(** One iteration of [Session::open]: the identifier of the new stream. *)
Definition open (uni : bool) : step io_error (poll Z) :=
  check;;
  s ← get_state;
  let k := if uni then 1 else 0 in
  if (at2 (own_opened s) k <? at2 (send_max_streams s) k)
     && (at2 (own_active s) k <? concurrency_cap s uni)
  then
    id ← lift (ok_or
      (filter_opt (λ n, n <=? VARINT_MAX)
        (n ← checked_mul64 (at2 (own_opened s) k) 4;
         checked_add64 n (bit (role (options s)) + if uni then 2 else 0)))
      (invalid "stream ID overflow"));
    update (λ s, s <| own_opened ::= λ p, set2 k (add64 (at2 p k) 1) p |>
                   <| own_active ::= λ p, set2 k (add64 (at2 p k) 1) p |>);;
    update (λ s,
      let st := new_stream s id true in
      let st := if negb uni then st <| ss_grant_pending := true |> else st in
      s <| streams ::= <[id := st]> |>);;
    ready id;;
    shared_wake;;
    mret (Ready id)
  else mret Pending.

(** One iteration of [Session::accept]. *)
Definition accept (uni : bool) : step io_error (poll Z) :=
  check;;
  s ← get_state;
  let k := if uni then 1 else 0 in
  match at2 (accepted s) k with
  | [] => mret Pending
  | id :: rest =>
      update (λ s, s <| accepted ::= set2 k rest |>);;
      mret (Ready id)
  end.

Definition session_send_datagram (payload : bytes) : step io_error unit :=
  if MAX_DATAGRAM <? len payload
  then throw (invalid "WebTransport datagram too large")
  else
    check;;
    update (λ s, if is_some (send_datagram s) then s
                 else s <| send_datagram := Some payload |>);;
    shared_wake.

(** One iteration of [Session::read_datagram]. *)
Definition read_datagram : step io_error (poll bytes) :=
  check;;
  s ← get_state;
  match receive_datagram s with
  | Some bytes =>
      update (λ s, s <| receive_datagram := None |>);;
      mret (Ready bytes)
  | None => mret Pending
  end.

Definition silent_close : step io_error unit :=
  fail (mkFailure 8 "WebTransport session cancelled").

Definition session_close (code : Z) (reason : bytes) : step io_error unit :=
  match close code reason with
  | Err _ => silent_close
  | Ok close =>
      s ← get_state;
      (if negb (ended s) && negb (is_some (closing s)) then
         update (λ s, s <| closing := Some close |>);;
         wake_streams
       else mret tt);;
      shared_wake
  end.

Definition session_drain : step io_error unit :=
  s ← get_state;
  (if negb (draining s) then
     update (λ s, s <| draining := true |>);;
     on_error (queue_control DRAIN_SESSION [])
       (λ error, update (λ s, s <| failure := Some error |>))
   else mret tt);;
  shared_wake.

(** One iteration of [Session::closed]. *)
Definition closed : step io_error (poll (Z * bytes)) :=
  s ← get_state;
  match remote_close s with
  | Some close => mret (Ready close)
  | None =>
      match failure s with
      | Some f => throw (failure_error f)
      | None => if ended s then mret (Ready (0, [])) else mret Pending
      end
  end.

--

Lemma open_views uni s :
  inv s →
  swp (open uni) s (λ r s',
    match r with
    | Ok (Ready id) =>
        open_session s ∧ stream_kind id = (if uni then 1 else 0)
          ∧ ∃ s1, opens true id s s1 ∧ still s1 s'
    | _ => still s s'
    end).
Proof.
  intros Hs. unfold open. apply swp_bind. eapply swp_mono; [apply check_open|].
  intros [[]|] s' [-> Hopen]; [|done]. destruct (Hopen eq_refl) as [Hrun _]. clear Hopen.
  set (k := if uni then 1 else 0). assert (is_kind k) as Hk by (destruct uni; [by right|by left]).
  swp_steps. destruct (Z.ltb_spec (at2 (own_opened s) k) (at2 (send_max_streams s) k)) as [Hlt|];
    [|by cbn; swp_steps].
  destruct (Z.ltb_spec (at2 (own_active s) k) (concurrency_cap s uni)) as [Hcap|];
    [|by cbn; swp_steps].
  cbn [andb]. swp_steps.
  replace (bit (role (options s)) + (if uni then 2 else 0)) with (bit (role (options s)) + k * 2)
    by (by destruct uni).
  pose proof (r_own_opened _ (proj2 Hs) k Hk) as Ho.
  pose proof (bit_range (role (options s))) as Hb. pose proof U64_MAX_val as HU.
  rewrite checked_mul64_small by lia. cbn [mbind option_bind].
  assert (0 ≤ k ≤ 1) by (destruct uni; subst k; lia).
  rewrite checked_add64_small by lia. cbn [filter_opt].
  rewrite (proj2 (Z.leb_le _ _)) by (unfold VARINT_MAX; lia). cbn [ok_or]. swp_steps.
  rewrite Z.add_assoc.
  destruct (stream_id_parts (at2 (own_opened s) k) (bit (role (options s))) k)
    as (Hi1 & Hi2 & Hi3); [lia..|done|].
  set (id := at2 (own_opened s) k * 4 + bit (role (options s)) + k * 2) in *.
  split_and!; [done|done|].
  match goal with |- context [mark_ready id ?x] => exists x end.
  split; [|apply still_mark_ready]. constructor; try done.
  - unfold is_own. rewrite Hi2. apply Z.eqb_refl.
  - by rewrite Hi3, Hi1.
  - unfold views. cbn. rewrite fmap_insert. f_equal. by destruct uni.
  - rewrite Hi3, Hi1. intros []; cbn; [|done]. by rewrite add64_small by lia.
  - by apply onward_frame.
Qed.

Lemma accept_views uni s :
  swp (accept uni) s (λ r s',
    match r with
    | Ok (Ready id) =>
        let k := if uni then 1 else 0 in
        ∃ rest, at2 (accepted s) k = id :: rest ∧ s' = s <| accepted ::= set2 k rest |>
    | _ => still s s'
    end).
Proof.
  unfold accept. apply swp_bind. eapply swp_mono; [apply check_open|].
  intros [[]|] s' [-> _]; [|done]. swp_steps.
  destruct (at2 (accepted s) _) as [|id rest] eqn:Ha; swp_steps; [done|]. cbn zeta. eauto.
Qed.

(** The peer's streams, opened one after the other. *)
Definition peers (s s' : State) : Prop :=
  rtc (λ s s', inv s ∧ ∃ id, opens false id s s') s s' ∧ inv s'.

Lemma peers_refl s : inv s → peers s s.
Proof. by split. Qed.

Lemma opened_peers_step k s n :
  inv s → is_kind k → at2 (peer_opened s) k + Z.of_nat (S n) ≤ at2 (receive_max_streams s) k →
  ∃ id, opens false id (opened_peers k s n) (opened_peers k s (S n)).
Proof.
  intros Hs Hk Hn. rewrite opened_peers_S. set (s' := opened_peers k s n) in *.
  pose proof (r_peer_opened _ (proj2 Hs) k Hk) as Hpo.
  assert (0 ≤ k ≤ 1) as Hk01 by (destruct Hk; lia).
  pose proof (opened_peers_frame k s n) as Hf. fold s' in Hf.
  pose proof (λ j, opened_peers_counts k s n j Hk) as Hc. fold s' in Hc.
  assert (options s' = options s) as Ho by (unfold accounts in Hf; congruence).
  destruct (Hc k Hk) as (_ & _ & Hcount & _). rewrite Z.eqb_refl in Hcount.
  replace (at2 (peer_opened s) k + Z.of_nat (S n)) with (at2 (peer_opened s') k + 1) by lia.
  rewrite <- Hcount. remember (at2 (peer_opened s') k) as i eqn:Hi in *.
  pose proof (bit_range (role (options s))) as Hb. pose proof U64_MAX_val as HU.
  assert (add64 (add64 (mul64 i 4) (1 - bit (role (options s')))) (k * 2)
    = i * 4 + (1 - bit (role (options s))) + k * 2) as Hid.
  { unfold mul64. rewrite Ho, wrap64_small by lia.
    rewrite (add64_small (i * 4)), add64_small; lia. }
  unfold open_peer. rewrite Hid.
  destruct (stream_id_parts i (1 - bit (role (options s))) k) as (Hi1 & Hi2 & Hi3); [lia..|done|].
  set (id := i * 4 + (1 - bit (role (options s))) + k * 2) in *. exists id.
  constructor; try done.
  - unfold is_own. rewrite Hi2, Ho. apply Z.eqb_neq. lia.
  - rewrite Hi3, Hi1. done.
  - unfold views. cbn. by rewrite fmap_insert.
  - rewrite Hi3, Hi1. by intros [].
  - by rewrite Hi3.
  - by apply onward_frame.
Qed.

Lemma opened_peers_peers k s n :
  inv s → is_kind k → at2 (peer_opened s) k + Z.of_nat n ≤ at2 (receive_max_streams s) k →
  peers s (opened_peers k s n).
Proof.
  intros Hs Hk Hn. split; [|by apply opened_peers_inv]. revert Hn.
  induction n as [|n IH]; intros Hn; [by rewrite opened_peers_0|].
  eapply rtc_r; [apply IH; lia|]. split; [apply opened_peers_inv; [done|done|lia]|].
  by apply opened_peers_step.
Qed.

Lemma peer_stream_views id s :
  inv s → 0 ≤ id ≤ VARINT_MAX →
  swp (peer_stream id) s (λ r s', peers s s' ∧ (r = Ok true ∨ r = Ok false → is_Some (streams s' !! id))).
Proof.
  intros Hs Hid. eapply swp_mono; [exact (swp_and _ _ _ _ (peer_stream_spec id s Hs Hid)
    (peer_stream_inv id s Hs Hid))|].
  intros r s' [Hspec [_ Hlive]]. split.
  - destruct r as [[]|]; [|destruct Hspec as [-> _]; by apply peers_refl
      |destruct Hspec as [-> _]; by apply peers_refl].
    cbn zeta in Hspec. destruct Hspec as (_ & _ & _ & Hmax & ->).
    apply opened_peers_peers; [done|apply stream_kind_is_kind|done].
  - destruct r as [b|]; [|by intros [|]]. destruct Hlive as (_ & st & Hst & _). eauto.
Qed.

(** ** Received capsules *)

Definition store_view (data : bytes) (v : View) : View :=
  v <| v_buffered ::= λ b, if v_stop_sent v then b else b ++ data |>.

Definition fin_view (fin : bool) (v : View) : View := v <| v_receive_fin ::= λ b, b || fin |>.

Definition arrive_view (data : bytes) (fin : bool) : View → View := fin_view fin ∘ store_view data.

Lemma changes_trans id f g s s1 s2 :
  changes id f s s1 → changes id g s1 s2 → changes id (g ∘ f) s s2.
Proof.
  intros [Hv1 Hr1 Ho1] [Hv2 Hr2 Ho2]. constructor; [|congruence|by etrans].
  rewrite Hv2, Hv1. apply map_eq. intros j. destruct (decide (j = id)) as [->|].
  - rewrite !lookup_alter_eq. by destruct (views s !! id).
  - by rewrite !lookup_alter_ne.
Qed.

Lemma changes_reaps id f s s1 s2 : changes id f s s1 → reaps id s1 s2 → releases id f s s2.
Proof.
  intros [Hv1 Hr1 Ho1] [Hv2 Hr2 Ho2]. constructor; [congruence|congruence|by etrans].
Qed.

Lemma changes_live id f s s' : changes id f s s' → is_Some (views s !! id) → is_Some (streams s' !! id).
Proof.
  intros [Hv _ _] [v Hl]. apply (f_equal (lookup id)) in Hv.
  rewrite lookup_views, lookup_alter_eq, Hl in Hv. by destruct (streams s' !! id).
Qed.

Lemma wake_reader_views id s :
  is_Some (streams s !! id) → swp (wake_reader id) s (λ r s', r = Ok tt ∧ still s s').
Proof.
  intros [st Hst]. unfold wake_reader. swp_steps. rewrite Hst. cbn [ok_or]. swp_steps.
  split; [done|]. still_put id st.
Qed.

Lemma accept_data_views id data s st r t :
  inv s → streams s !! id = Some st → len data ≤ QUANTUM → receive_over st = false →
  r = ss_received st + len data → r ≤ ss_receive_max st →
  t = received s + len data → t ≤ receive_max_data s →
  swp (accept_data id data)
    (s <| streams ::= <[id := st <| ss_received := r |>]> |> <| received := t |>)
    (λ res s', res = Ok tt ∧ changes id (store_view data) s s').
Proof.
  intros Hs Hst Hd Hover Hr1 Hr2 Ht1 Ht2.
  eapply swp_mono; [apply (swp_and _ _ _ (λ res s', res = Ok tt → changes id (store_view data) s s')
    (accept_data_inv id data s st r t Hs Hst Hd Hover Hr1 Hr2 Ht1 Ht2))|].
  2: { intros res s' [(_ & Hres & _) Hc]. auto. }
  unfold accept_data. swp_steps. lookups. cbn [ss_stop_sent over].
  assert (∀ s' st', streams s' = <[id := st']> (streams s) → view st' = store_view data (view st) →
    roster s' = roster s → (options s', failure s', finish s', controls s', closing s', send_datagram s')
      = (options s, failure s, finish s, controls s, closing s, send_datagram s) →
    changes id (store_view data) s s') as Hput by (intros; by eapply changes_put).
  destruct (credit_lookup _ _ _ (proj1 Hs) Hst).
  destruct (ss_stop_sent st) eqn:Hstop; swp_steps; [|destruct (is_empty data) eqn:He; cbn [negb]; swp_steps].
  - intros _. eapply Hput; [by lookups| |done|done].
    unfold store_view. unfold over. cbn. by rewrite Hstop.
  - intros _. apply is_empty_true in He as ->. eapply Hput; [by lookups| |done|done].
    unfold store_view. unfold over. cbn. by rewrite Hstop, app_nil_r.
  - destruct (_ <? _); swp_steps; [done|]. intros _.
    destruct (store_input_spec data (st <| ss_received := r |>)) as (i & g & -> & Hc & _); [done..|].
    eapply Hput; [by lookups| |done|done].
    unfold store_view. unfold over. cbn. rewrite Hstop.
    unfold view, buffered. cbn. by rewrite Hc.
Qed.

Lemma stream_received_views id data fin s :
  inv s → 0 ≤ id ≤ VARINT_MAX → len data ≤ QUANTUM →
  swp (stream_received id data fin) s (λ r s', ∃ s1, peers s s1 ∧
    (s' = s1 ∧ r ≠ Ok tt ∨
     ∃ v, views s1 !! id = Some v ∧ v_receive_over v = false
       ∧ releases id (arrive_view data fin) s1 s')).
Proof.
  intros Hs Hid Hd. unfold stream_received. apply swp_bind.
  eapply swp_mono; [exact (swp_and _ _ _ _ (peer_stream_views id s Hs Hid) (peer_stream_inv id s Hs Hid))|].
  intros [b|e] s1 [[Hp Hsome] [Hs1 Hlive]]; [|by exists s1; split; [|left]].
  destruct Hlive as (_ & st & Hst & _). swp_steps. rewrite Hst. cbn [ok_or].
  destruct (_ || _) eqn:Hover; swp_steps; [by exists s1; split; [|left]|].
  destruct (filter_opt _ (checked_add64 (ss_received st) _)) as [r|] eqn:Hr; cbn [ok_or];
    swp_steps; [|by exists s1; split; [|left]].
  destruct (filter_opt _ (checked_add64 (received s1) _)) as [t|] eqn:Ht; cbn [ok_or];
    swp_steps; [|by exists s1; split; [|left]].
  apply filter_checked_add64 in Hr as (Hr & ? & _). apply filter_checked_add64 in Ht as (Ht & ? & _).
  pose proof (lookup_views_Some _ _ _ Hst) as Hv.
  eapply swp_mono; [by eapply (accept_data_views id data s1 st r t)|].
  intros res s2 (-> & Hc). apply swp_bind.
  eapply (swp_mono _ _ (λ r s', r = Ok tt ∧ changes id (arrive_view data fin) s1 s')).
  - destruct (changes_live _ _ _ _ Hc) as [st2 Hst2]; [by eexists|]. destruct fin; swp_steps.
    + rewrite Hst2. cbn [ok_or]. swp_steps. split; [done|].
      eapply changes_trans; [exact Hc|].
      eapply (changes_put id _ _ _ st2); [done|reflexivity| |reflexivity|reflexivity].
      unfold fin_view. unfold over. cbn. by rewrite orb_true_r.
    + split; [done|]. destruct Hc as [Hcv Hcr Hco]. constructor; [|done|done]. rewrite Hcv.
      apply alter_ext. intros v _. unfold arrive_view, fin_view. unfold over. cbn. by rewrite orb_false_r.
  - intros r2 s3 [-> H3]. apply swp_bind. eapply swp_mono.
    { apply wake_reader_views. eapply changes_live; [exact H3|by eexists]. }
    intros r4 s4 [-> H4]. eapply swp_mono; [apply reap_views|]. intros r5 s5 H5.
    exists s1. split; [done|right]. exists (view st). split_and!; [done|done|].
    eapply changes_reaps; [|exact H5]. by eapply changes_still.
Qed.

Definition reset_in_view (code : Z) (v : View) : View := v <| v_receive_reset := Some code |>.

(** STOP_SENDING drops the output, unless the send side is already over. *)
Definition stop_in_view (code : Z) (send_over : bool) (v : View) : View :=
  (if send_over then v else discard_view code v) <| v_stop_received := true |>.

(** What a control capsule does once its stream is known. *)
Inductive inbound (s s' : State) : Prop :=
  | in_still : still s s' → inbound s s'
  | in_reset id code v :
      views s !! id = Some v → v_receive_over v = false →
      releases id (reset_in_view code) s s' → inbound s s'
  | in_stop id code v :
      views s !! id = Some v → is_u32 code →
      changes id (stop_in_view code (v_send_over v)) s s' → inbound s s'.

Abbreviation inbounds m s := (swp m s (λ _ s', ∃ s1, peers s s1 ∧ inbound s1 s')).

_What to produce:_ Your answer should consist only of the lines above between the line holding "changes id (stop_in_view" and the line holding "Abbreviation inbounds m", inclusive, each transcribed exactly.

_Your solution:_
      changes id (stop_in_view code (v_send_over v)) s s' → inbound s s'.

Abbreviation inbounds m s := (swp m s (λ _ s', ∃ s1, peers s s1 ∧ inbound s1 s')).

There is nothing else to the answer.